For documentation regarding the latest Flux, please refer to this section.

Frequently asked questions

A HelmRelease is stuck in a failed release state. How do I force it through?

You need to manually perform a helm rollback or helm upgrade to get it in a healthy deployed state again before the Helm Operator will continue. Read more about this in the HelmRelease guide.

A HelmRelease reports a deployed release status but also an error. What is going on?

The release status recorded in the status sub-resource of the HelmRelease is the status as given by Helm for the release. It is polled from Helm on a interval (see --status-update-interval).

The message is the error reported during the latest release failure. When this failure was for example due to a validation error, the upgrade has not been completed, and the status of the release will thus still be deployed.

I want to automate chart releases from Helm chart repositories. Is this possible?

This is possible by wrapping the chart from the Helm chart repository in an umbrella chart sourced from a Git source, read more about this here.

It takes a long time before the operator processes an update to a resource. How can I speed up the processing of releases?

The operator watches for changes of Custom Resources of kind HelmRelease. It receives Kubernetes Events and queues these to be processed. All resources will also be re-queued every --charts-sync-interval (default 3m) for a dry-run to detect and revert manual changes made to a release.

Depending on how many resources the operator is watching and the complexity of the charts (umbrella charts for example generally take a longer time to process), the default number of workers may not be sufficient to instantly process a release the moment it enters the queue as the queue works on a FIFO basis, and other releases may have to be processed first.

The solution is to increase the number of workers processing the releases using the --workers flag (default 2), i.e. by steps of 2 until the releases are processed within a time frame that feels right to you.

If this does not give the desired effect, or if the number of workers required is unacceptably high, there are two other tweaks possible:

  1. increasing the --charts-sync-interval; this causes the queue to be less heavy occupied at the cost of detecting mutations less rapidly
  2. using multiple Helm Operator instances, i.e. by having one operator per namespace; namespace scoping is possible by configuring the --allow-namespace flag

The Helm Operator is taking up too many resources.
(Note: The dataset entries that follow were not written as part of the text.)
(** X2: [buzzer_beep] is a no-op when the alert is silenced (nothing is
    written or slept, the machine is unchanged), and otherwise behaves as
    [led_blink] on the buzzer pin. *)
Theorem buzzer_beep_gated (count duration_ms : Z) (m : machine) :
  (alert_silenced m = true -> exec (buzzer_beep count duration_ms) m = m)
  /\ (alert_silenced m = false ->
      exec (buzzer_beep count duration_ms) m
      = exec (led_blink BUZZER_PIN count duration_ms) m
      /\ pin_writes BUZZER_PIN
           (events_since m (exec (buzzer_beep count duration_ms) m))
         = pulses (Z.to_nat count)).
Proof.
  unfold exec. rewrite buzzer_beep_run. split; intros Hs; rewrite Hs.
  - reflexivity.
  - split; [reflexivity|]. rewrite led_blink_run. cbn [snd].
    unfold events_since. cbn [io_log set_io_log].
    rewrite drop_app_length. apply blink_events_pin.
Qed.

Lemma alert_runs (m : machine) :
  exec alert_low_confidence m
  = set_io_log (io_log m ++ blink_events LED_STATUS 2 200) m
  /\ exec alert_high_confidence m
     = set_io_log
         (io_log m ++ blink_events LED_ALERT 5 100
          ++ (if alert_silenced m then [] else blink_events BUZZER_PIN 3 150)) m
  /\ exec alert_critical m
     = set_io_log
         (io_log m ++ blink_events LED_ALERT 10 50
          ++ (if alert_silenced m then [] else blink_events BUZZER_PIN 5 100)
          ++ [GpioPut LED_ALERT true]) m.
Proof.
  unfold alert_low_confidence, alert_high_confidence, alert_critical.
  unfold exec, bind, gpio_put, emit, modify.
  rewrite !led_blink_run, !buzzer_beep_run. cbn [alert_silenced set_io_log].
  destruct (alert_silenced m); rewrite ?led_blink_run;
    cbn [snd io_log set_io_log]; rewrite <- ?app_assoc, ?app_nil_r;
    repeat split.
Qed.

(** X3: what each alert routine does to the board, whatever the state:
    the low-confidence alert pulses the status LED twice and writes
    neither the alert LED nor the buzzer; the high-confidence alert pulses
    the alert LED five times and leaves it off; the critical alert pulses
    it ten times and leaves it on; the buzzer sounds (three and five
    beeps) only when the alert is not silenced.  The routines block for
    800 ms, 1000 or 1900 ms, and 1000 or 2000 ms. *)
Theorem alert_patterns (m : machine) :
  let lo := events_since m (exec alert_low_confidence m) in
  let hi := events_since m (exec alert_high_confidence m) in
  let cr := events_since m (exec alert_critical m) in
  (pin_writes LED_STATUS lo = pulses 2
   /\ pin_writes LED_ALERT lo = [] /\ pin_writes BUZZER_PIN lo = []
   /\ slept lo = 800)
  /\ (pin_writes LED_ALERT hi = pulses 5
      /\ pin_writes BUZZER_PIN hi = (if alert_silenced m then [] else pulses 3)
      /\ slept hi = (if alert_silenced m then 1000 else 1900))
  /\ (pin_writes LED_ALERT cr = pulses 10 ++ [true]
      /\ pin_writes BUZZER_PIN cr = (if alert_silenced m then [] else pulses 5)
      /\ slept cr = (if alert_silenced m then 1000 else 2000)).
Proof.
  cbv zeta. destruct (alert_runs m) as (-> & -> & ->).
  unfold events_since. cbn [io_log set_io_log]. rewrite !drop_app_length.
  destruct (alert_silenced m); repeat split; reflexivity.
Qed.

End Patterns.

(* ====================================================================== *)
(** * Further properties: the ADC path *)

Section AdcPath.

Lemma adc_readings_S (m : machine) (n : nat) :
  adc_readings m (S n)
  = uint16 (hw_adc (hw m) (adc_reads m))
    :: adc_readings (set_adc_reads (S (adc_reads m)) m) n.
Proof.
  unfold adc_readings. cbn [seq map hw adc_reads set_adc_reads].
  rewrite Nat.add_0_r. f_equal.
  rewrite <- seq_shift, map_map. apply map_ext. intros i.
  f_equal. f_equal. lia.
Qed.

Lemma uint16_range (z : Z) : 0 <= uint16 z <= 65535.
Proof. unfold uint16. pose proof (Z.mod_pos_bound z (2 ^ 16)). lia. Qed.

Lemma adc_readings_range (m : machine) (n : nat) :
  Forall (fun v => 0 <= v <= 65535) (adc_readings m n).
Proof.
  unfold adc_readings. apply Forall_forall. intros v Hv.
  apply list_elem_of_In, in_map_iff in Hv. destruct Hv as (i & <- & _).
  apply uint16_range.
Qed.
How can I limit the resource usage?

When you are running the Helm Operator on an edge, home lab, or other resource constrained cluster it may take up too many resources for your liking.

  1. In case of a high number of HelmRelease resources, think about a namespace restricted multi-tenant setup as an option to spread the load and have finer grain control over configuration.
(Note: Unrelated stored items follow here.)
(** * Further properties *)

(** ** The submit handler and the edit session *)

(** X1: a submit that ends with a message on the form has changed nothing
    else on it: the draft and the edit session are as they were. *)
Theorem submit_error_keeps_draft (store : StoreCommand -> Settled)
    (today : string) (st : Form.State) :
  let st' := fst (fst (handleAddOrUpdateTransaction store today st)) in
  Form.formError st' <> "" ->
  Form.text st' = Form.text st /\ Form.amount st' = Form.amount st
  /\ Form.category st' = Form.category st
  /\ Form.transactionType st' = Form.transactionType st
  /\ Form.date st' = Form.date st /\ Form.editingId st' = Form.editingId st.
Proof.
  unfold handleAddOrUpdateTransaction.
  destruct (validateCreateOrUpdate _) as [msg|d]; simpl.
  - intros _. repeat split.
  - destruct (store _); simpl.
    + intros H. now contradiction H.
    + intros _. repeat split.
Qed.

Lemma submit_error_keeps_draft_witness :
  Form.text
    (fst (fst (handleAddOrUpdateTransaction reliableStore "2024-03-01"
                 (draft "Lunch" (VString "0") "Bills" Income "2024-01-05"))))
  = "Lunch".
Proof.
  apply (submit_error_keeps_draft reliableStore "2024-03-01"
           (draft "Lunch" (VString "0") "Bills" Income "2024-01-05")).
  simpl. discriminate.
Defined.

(** X2: a submit that ends without a message was accepted by the validator
    and by the store; the form is then the empty form of the day, with the
    type expense and the category [Food], and no edit session is left. *)
Theorem submit_success_resets (store : StoreCommand -> Settled)
    (today : string) (st : Form.State) :
  let result := handleAddOrUpdateTransaction store today st in
  let st' := fst (fst result) in
  Form.formError st' = "" ->
  (exists d cmd, validateCreateOrUpdate st = inr d
                 /\ snd (fst result) = Some cmd /\ store cmd = Fulfilled
                 /\ (cmd = addDoc d \/ exists i, cmd = updateDoc i d))
  /\ Form.text st' = "" /\ Form.amount st' = VString ""
  /\ Form.category st' = "Food" /\ Form.transactionType st' = Expense
  /\ Form.date st' = today /\ editTarget st' = None.
Proof.
  unfold handleAddOrUpdateTransaction.
  change (validateCreateOrUpdate (Form.setFormError "" st))
    with (validateCreateOrUpdate st).
  destruct (validateCreateOrUpdate st) as [msg|d] eqn:Ev.
  - simpl. intros H. exfalso. revert Ev. unfold validateCreateOrUpdate.
    destruct (_ || _); [intros [= <-]; discriminate|].
    destruct (_ || _); [intros [= <-]; discriminate|]. discriminate.
  - destruct (editTarget (Form.setFormError "" st)) as [i|] eqn:Et;
      match goal with |- context [store ?c] => destruct (store c) eqn:Es end;
      simpl; try discriminate; intros _; (split; [|repeat split]).
    + exists d, (updateDoc i d). repeat split; eauto.
    + exists d, (addDoc d). repeat split; eauto.
    + unfold editTarget in *. simpl in *. exact Et.
Qed.

Lemma submit_success_resets_witness :
  Form.category
    (fst (fst (handleAddOrUpdateTransaction reliableStore "2024-03-01"
                 (draft "Rent" (VString "700") "Bills" Expense "2024-01-05"))))
  = "Food".
Proof.
  apply (submit_success_resets reliableStore "2024-03-01"
           (draft "Rent" (VString "700") "Bills" Expense "2024-01-05")).
  reflexivity.
Defined.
  2. Increase the various polling intervals based on what your environment really needs:

    - `--status-update-interval`: The interval at which Helm is polled for
      the current state of the release, generally safe to increase.
    - `--charts-sync-interval`: The interval at which `HelmRelease` resources
      are re-queued for reconciliation. Increasing this interval will result
      in mutations to a chart release being detected slower.
    - `--git-poll-interval`: The interval at which Git repositories are
      polled for changes for charts from Git sources.
    

I have manually deleted a Helm release using helm. Why is the operator not able to restore it?

When you delete a Helm release with helm delete <name> using Helm 2, the release name can not be re-used as the history of the old release is still stored in the Helm storage under the same name. You need to use the helm delete --purge option, only then the release history will be removed from the Helm storage and the Helm Operator will then be able to reinstall the release.
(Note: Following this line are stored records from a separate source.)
Lemma backup_then_remove_witness :
  let t := task_of [("backupName", VString "db1")] in
  let t' := task_of [("backupName", VString "db1");
                     ("dataId", VString "a1b2c3d")] in
  let s := ready healthy tt in
  removeTask t' (backupTask t s).2 =
  (Returned (Some (completed t' ∅), None),
   finished s tt [EvExecShell "restic -r /backup-repo unlock";
                  EvStat "/backup-source/db1";
                  EvExecShellTimeout 60000000000
                    "restic backup /backup-source/db1 -r /backup-repo";
                  EvExecShell "restic -r /backup-repo unlock";
                  EvExecShell "restic forget a1b2c3d -r /backup-repo"]).
Proof.
  intros t t' s.
  refine (proj2 (backup_then_remove (E:=healthy) t t' s
                   "db1" (60 * Duration.Second) EmptyString tt
                   "snapshot a1b2c3d saved" tt "snapshot a1b2c3d saved" "a1b2c3d"
                   "db1" EmptyString tt "removed snapshot a1b2c3d" tt
                   "removed snapshot a1b2c3d"
                   eq_refl eq_refl _ eq_refl eq_refl eq_refl eq_refl
                   eq_refl eq_refl eq_refl eq_refl eq_refl)).
  left. split; reflexivity.
Defined.

(** ** The confirmation patterns *)

(** X24. The first confirmation decides: when the output of the backup
    command starts with ["snapshot <id> saved"], for a non-empty [id] made
    of characters of the class, [id] is what is captured, whatever follows,
    later confirmation lines included. *)
Theorem first_confirmation_wins (id rest : string) :
  id <> EmptyString ->
  Regexp.all_in Regexp.class_0_9a_zA_z id = true ->
  Regexp.FindStringSubmatch rexSaved ("snapshot " ++ id ++ " saved" ++ rest)
  = ["snapshot " ++ id ++ " saved"; id].
Proof.
  intros Hne Hall.
  now apply (RegexpFacts.find_at_head rexSaved id rest).
Qed.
I am using SSL between Helm and Tiller. How can I configure the operator to use the certificate?

When installing the Helm Operator, you can supply the CA and client-side certificate using the tls options on the chart. More details about this on:

I am using Flux and have deleted a HelmRelease file from Git. Why is the Helm release still running on my cluster?

Flux does not delete resources by default; you can enable Flux garbage collection feature by passing the command-line flag --sync-garbage-collection to fluxd.

With Flux garbage collection enabled, the Helm Operator will receive the delete event and will purge the Helm release.

Are there prerelease builds I can run?

There are builds from CI for each merge to master branch. See fluxcd/helm-operator-prerelease.